| Action item |
Using the records below, output the stretch that opens with the line containing "exists vx vy" and closes with the line containing "(** X13. The", exactly and including both lines, with nothing more.

| Working data |
%%

Lemma bop_None {A B D} (f : A -> B -> D) (a : ndarray A) (b : ndarray B) :
  broadcast_shapes (shape a) (shape b) = None -> bop f a b = None.
Proof using. intros H. unfold bop. now rewrite H. Qed.

Lemma np_broadcast_shape_3_None (sx sy sz : list nat) :
  np_broadcast_shape [sx; sy; sz] = None ->
  broadcast_shapes sx sy = None \/
  exists sxy, broadcast_shapes sx sy = Some sxy /\ broadcast_shapes sxy sz = None.
Proof using.
  change (np_broadcast_shape [sx; sy; sz])
    with ((broadcast_shapes [] sx ≫= fun g => broadcast_shapes g sy)
            ≫= fun g => broadcast_shapes g sz).
  rewrite broadcast_shapes_nil_l.
  change (Some sx ≫= fun g => broadcast_shapes g sy) with (broadcast_shapes sx sy).
  destruct (broadcast_shapes sx sy) as [sxy|]; [|now left].
  intros H. right. now exists sxy.
Qed.

(** The sum of three arrays whose shapes cannot be broadcast together
    raises. *)
Lemma sum_arrays_3_None (u v w : ndarray R) :
  np_broadcast_shape [shape u; shape v; shape w] = None ->
  sum_arrays [u; v; w] = None.
Proof using.
  intros [H | (suv & Huv & H)]%np_broadcast_shape_3_None; cbn [sum_arrays foldlM].
  - now rewrite (bop_None _ _ _ H).
  - destruct (bop_ok Rplus u v suv Huv) as (s1 & -> & Hs1 & _).
    cbn [mbind option_bind]. rewrite bop_None; [done|]. now rewrite Hs1.
Qed.

Lemma norm_3_None (dx dy dz : ndarray R) :
  np_broadcast_shape [shape dx; shape dy; shape dz] = None ->
  norm [dx; dy; dz] = None.
Proof using.
  intros H. unfold norm. cbn [mapM].
  destruct (bop_self Rmult dx) as (qx & -> & Hsx & _).
  destruct (bop_self Rmult dy) as (qy & -> & Hsy & _).
  destruct (bop_self Rmult dz) as (qz & -> & Hsz & _).
  cbn [mbind option_bind mret option_ret].
  rewrite sum_arrays_3_None; [done|]. now rewrite Hsx, Hsy, Hsz.
Qed.

(** X11. A grid whose three components cannot be broadcast together makes
    [point], [point_velocity], [plane] and [line] raise. *)
Theorem incompatible_grid_raises omega a0 a1 a2 b0 b1 b2 x y z c :
  np_broadcast_shape [shape x; shape y; shape z] = None ->
  point omega [a0; a1; a2] [b0; b1; b2] [x; y; z] c = None /\
  point_velocity omega [a0; a1; a2] [b0; b1; b2] [x; y; z] c = None /\
  plane omega [a0; a1; a2] [b0; b1; b2] [x; y; z] c = None /\
  line omega [a0; a1; a2] [b0; b1; b2] [x; y; z] c = None.
Proof using.
  intros Hg.
  assert (Hnorm : norm [amap (fun v => v - a0) x; amap (fun v => v - a1) y;
                        amap (fun v => v - a2) z] = None)
    by now apply norm_3_None.
  split; [|split; [|split]].
  - unfold point, asarray_1d, XyzComponents. rewrite xyz_sub_3.
    cbn [mbind option_bind]. now rewrite Hnorm.
  - unfold point_velocity, asarray_1d, XyzComponents. rewrite xyz_sub_3.
    cbn [mbind option_bind]. now rewrite Hnorm.
  - unfold plane, asarray_1d, XyzComponents, inner. rewrite xyz_sub_3.
    cbn [mbind option_bind length Nat.eqb zip_with].
    now rewrite sum_arrays_3_None.
  - unfold line, asarray_1d, XyzComponents. cbn [take]. rewrite xyz_sub_2.
    cbn [mbind option_bind].
    destruct (np_broadcast_shape_3_None _ _ _ Hg) as [H | (sxy & Hxy & H)].
    + unfold norm. cbn [mapM].
      destruct (bop_self Rmult (amap (fun v => v - a0) x)) as (qx & -> & Hsx & _).
      destruct (bop_self Rmult (amap (fun v => v - a1) y)) as (qy & -> & Hsy & _).
      cbn [mbind option_bind mret option_ret sum_arrays foldlM].
      rewrite bop_None; [done|]. now rewrite Hsx, Hsy.
    + destruct (norm_2 (amap (fun v => v - a0) x) (amap (fun v => v - a1) y) sxy Hxy)
        as (r & -> & _).
      cbn [mbind option_bind]. unfold _duplicate_zdirection. cbn [map].
      now rewrite Hg.
Qed.

(** X12. A grid whose components cannot be broadcast together makes
    [point_modal] raise as soon as there is a mode to sum, whereas
    [point_modal_velocity], which never combines two grid components,
    returns its three fields all the same when no term is singular (in a
    room of non-zero dimensions), each with the shape of its own axis's
    grid component. *)
Theorem incompatible_grid_modal
    omega a0 a1 a2 n0 x y z L0 L1 L2 N deltan c mm nn ll :
  np_broadcast_shape [shape x; shape y; shape z] = None ->
  L0 <> 0 -> L1 <> 0 -> L2 <> 0 ->
  mode_ranges (wavenumber omega c) [L0; L1; L2] N = Some (mm, nn, ll) ->
  mm <> [] -> nn <> [] -> ll <> [] ->
  point_modal omega [a0; a1; a2] n0 [x; y; z] [L0; L1; L2] N deltan c = None /\
  (no_singular_term (omega / sound_speed c) deltan L0 L1 L2 (product3 mm nn ll) ->
   exists vx vy vz,
     point_modal_velocity omega [a0; a1; a2] n0 [x; y; z] [L0; L1; L2] N deltan c
     = Some [vx; vy; vz] /\
     shape vx = shape x /\ shape vy = shape y /\ shape vz = shape z).
Proof using.
  intros Hg _ _ _ HN Hm Hn Hl. split.
  - rewrite (point_modal_unfold _ _ _ _ _ _ _ _ _ _ _ _ _ _ _ _ _ HN).
    pose proof (product3_not_nil mm nn ll Hm Hn Hl) as Hne.
    destruct (product3 mm nn ll) as [|[[m n] l] ts]; [done|].
    cbn [map foldlM mode_entries basis_entry point_modal_step].
    destruct (py_div _ _) as [a|]; [|done]. cbn [mbind option_bind].
    unfold mulCR.
    destruct (np_broadcast_shape_3_None _ _ _ Hg) as [H | (sxy & Hxy & H)].
    + rewrite bop_None; done.
    + match goal with |- context [bop ?f ?u ?v ≫= _] =>
        destruct (bop_ok f u v sxy Hxy) as (t1 & -> & Hs1 & _) end.
      cbn [mbind option_bind]. rewrite bop_None; [done|]. now rewrite Hs1.
  - intros Hns.
    destruct (point_modal_velocity_result omega a0 a1 a2 n0 x y z L0 L1 L2 N deltan c
                mm nn ll HN Hns) as (vx & vy & vz & Hv & (Hx & Hy & Hz) & _).
    exists vx, vy, vz. split; [done|].
    pose proof (product3_not_nil mm nn ll Hm Hn Hl).
    destruct (product3 mm nn ll); done.
Qed.


(** X13. The velocity of a plane wave: each component is the pressure
    divided by [defs.rho0·defs.c] and multiplied by the matching entry of
    [n0]; when [defs.rho0·defs.c] is not zero its modulus is
    [|n0_i| / |defs.rho0·defs.c|] at every grid point, so a direction
    entry equal to zero gives a velocity component that vanishes
    everywhere. *)
Theorem plane_velocity_amplitude omega a0 a1 a2 b0 b1 b2 x y z c g :
  np_broadcast_shape [shape x; shape y; shape z] = Some g ->
  defs_rho0 * defs_c <> 0 ->
  exists p vx vy vz,
    plane omega [a0; a1; a2] [b0; b1; b2] [x; y; z] c = Some p /\
    plane_velocity omega [a0; a1; a2] [b0; b1; b2] [x; y; z] c = Some [vx; vy; vz] /\
    forall idx, in_bounds g idx ->
      let scaled b := Cmul (Cdiv (item p idx) (RtoC (defs_rho0 * defs_c))) (RtoC b) in
      (item vx idx = scaled b0 /\ Cmod (item vx idx) = Rabs b0 / Rabs (defs_rho0 * defs_c)) /\
      (item vy idx = scaled b1 /\ Cmod (item vy idx) = Rabs b1 / Rabs (defs_rho0 * defs_c)) /\
      (item vz idx = scaled b2 /\ Cmod (item vz idx) = Rabs b2 / Rabs (defs_rho0 * defs_c)).
Proof using.
  intros Hg HZ.
  destruct (plane_result omega a0 a1 a2 b0 b1 b2 x y z c g Hg) as (p & Hp & Hs & Hb).
  unfold plane_velocity. rewrite Hp. cbn [mbind option_bind map XyzComponents].
  eexists p, _, _, _. split; [done|]. split; [reflexivity|].
  intros idx Hidx.
  assert (Hmod : forall b,
    Cmod (Cmul (Cdiv (item p idx) (RtoC (defs_rho0 * defs_c))) (RtoC b))
    = Rabs b / Rabs (defs_rho0 * defs_c)).
  { intros b. rewrite Cmod_Cmul_real, Cdiv_as_Cmul, Cmod_Cmul_real by done.
    rewrite <- (bget_in_bounds p) by (rewrite Hs; done).
    rewrite Hb. unfold plane_pressure. rewrite Cmod_Cexp_imag.
    unfold Rdiv. rewrite Rmult_1_l, Rmult_1_l, Rabs_inv. ring. }
  cbn [amap item]. repeat split; apply Hmod.
Qed.

Lemma plane_pressure_period (k t : R) :
  k <> 0 -> plane_pressure k (t + 2 * PI / k) = plane_pressure k t.
Proof using.
  intros Hk. unfold plane_pressure. rewrite !Cmul_negi. unfold Cexp, Re, Im.
  cbn [fst snd].
  replace (- (k * (t + 2 * PI / k))) with (- (k * t) - 2 * PI) by (field; done).
  set (u := - (k * t) - 2 * PI).
  replace (- (k * t)) with (u + 2 * INR 1 * PI) by (subst u; simpl; ring).
  now rewrite cos_period, sin_period.
Qed.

%%

| Answer box |
   exists vx vy vz,
     point_modal_velocity omega [a0; a1; a2] n0 [x; y; z] [L0; L1; L2] N deltan c
     = Some [vx; vy; vz] /\
     shape vx = shape x /\ shape vy = shape y /\ shape vz = shape z).
Proof using.
  intros Hg _ _ _ HN Hm Hn Hl. split.
  - rewrite (point_modal_unfold _ _ _ _ _ _ _ _ _ _ _ _ _ _ _ _ _ HN).
    pose proof (product3_not_nil mm nn ll Hm Hn Hl) as Hne.
    destruct (product3 mm nn ll) as [|[[m n] l] ts]; [done|].
    cbn [map foldlM mode_entries basis_entry point_modal_step].
    destruct (py_div _ _) as [a|]; [|done]. cbn [mbind option_bind].
    unfold mulCR.
    destruct (np_broadcast_shape_3_None _ _ _ Hg) as [H | (sxy & Hxy & H)].
    + rewrite bop_None; done.
    + match goal with |- context [bop ?f ?u ?v ≫= _] =>
        destruct (bop_ok f u v sxy Hxy) as (t1 & -> & Hs1 & _) end.
      cbn [mbind option_bind]. rewrite bop_None; [done|]. now rewrite Hs1.
  - intros Hns.
    destruct (point_modal_velocity_result omega a0 a1 a2 n0 x y z L0 L1 L2 N deltan c
                mm nn ll HN Hns) as (vx & vy & vz & Hv & (Hx & Hy & Hz) & _).
    exists vx, vy, vz. split; [done|].
    pose proof (product3_not_nil mm nn ll Hm Hn Hl).
    destruct (product3 mm nn ll); done.
Qed.


(** X13. The velocity of a plane wave: each component is the pressure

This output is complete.